TASK INSTRUCTIONS - Beneath this line is the data. Output exactly the lines from the line with "unfold back_off. keeps_step" to the line with "Proof. unfold tick_start. in_moves. Qed.", both ends included, and nothing more.

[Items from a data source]
Lemma routing_subscribe_route topic leaf index kind : keeps routing (subscribe_route topic leaf index kind).
Proof.
  intros [m [b w]]. unfold subscribe_route, mbind, M_bind, this, gets, set_mqtt, modify, when, platform. cbn.
  destruct (given (sget topic (subscribed_topics_ m))) eqn:E; (split; [|done]); cbn.
  - apply rtc_once. by constructor.
  - eapply rtc_l; [apply (mv_subscribe topic)|]. eapply rtc_l; [apply mv_route|].
    + cbn. by rewrite sget_sput, bytes_eqb_refl.
    + apply rtc_once. by constructor.
Qed.
Lemma routing_unroute f : (forall l, f l `sublist_of` l) ->
  keeps routing (set_mqtt (fun m => m <| command_routes_ ::= f |>)).
Proof. intros Hf [m b]. split; [|done]. by apply rtc_once, mv_unroute. Qed.

Create HintDb moves discriminated.
#[local] Hint Resolve routing_subscribe_route : moves.
#[local] Hint Extern 2 (keeps routing _) => apply routing_quiet; solve [eauto with mqtt_quiet nocore] : moves.
#[local] Hint Extern 2 (keeps (rtc move) _) => apply moves_quiet; solve [eauto with mqtt_quiet nocore] : moves.
#[local] Hint Extern 3 (keeps (rtc move) _) => apply moves_routing; solve [eauto with moves nocore] : moves.
Ltac in_moves := keeps_go ltac:(solve [eauto with moves nocore]).

Lemma routing_remove mac i : keeps routing (remove_command_routes_for_entity_ mac i).
Proof. apply routing_unroute. intros l. apply sublist_filter. Qed.
#[local] Hint Resolve routing_remove : moves.
Lemma routing_subscribe_routes mac id i routes : keeps routing (subscribe_routes mac id i routes).
Proof. induction routes as [|[suffix kind] l IH]; cbn [subscribe_routes]; in_moves. Qed.
#[local] Hint Resolve routing_subscribe_routes : moves.
Lemma routing_subscribe mac e : keeps routing (subscribe_command_topic_ mac e).
Proof. unfold subscribe_command_topic_. in_moves. Qed.
#[local] Hint Resolve routing_subscribe : moves.
Lemma routing_subscribe_all mac l : keeps routing (subscribe_all mac l).
Proof. induction l as [|[i e] l IH]; cbn [subscribe_all]; in_moves. Qed.
#[local] Hint Resolve routing_subscribe_all : moves.
Lemma moves_back_off : keeps (rtc move) back_off.
Proof.
  unfold back_off. keeps_step idtac; [|in_moves]. intros [m b]. unfold set_mqtt, modify. cbn.
  destruct (mqtt_retry_count_ m <? 7) eqn:E; [|done]. zprop. apply rtc_once. by constructor.
Qed.
#[local] Hint Resolve moves_back_off : moves.
Lemma moves_reconnect : keeps (rtc move) just_connected.
Proof.
  unfold just_connected. keeps_step idtac.
  - intros [m [b w]]. unfold set_mqtt, modify. cbn. eapply rtc_l; [apply mv_reconnect|].
    apply rtc_once. by constructor.
  - keeps_step in_moves; [in_moves|]. apply moves_quiet.
    induction (List.filter _ _) as [|x l IH]; cbn; quietly.
Qed.
#[local] Hint Resolve moves_reconnect : moves.
Lemma moves_start : keeps (rtc move) tick_start.
Proof. unfold tick_start. in_moves. Qed.

Lemma wp_bridge {A} (m : M (ESPTreeBridge * W) A) (Q : A -> St -> Prop) s :
  wp m (fun a t => Q a (s.1, t)) s.2 -> wp (in_bridge m) Q s.
Proof. unfold wp, in_bridge, zoom. by destruct (m s.2). Qed.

REPLY -
  unfold back_off. keeps_step idtac; [|in_moves]. intros [m b]. unfold set_mqtt, modify. cbn.
  destruct (mqtt_retry_count_ m <? 7) eqn:E; [|done]. zprop. apply rtc_once. by constructor.
Qed.
#[local] Hint Resolve moves_back_off : moves.
Lemma moves_reconnect : keeps (rtc move) just_connected.
Proof.
  unfold just_connected. keeps_step idtac.
  - intros [m [b w]]. unfold set_mqtt, modify. cbn. eapply rtc_l; [apply mv_reconnect|].
    apply rtc_once. by constructor.
  - keeps_step in_moves; [in_moves|]. apply moves_quiet.
    induction (List.filter _ _) as [|x l IH]; cbn; quietly.
Qed.
#[local] Hint Resolve moves_reconnect : moves.
Lemma moves_start : keeps (rtc move) tick_start.
Proof. unfold tick_start. in_moves. Qed.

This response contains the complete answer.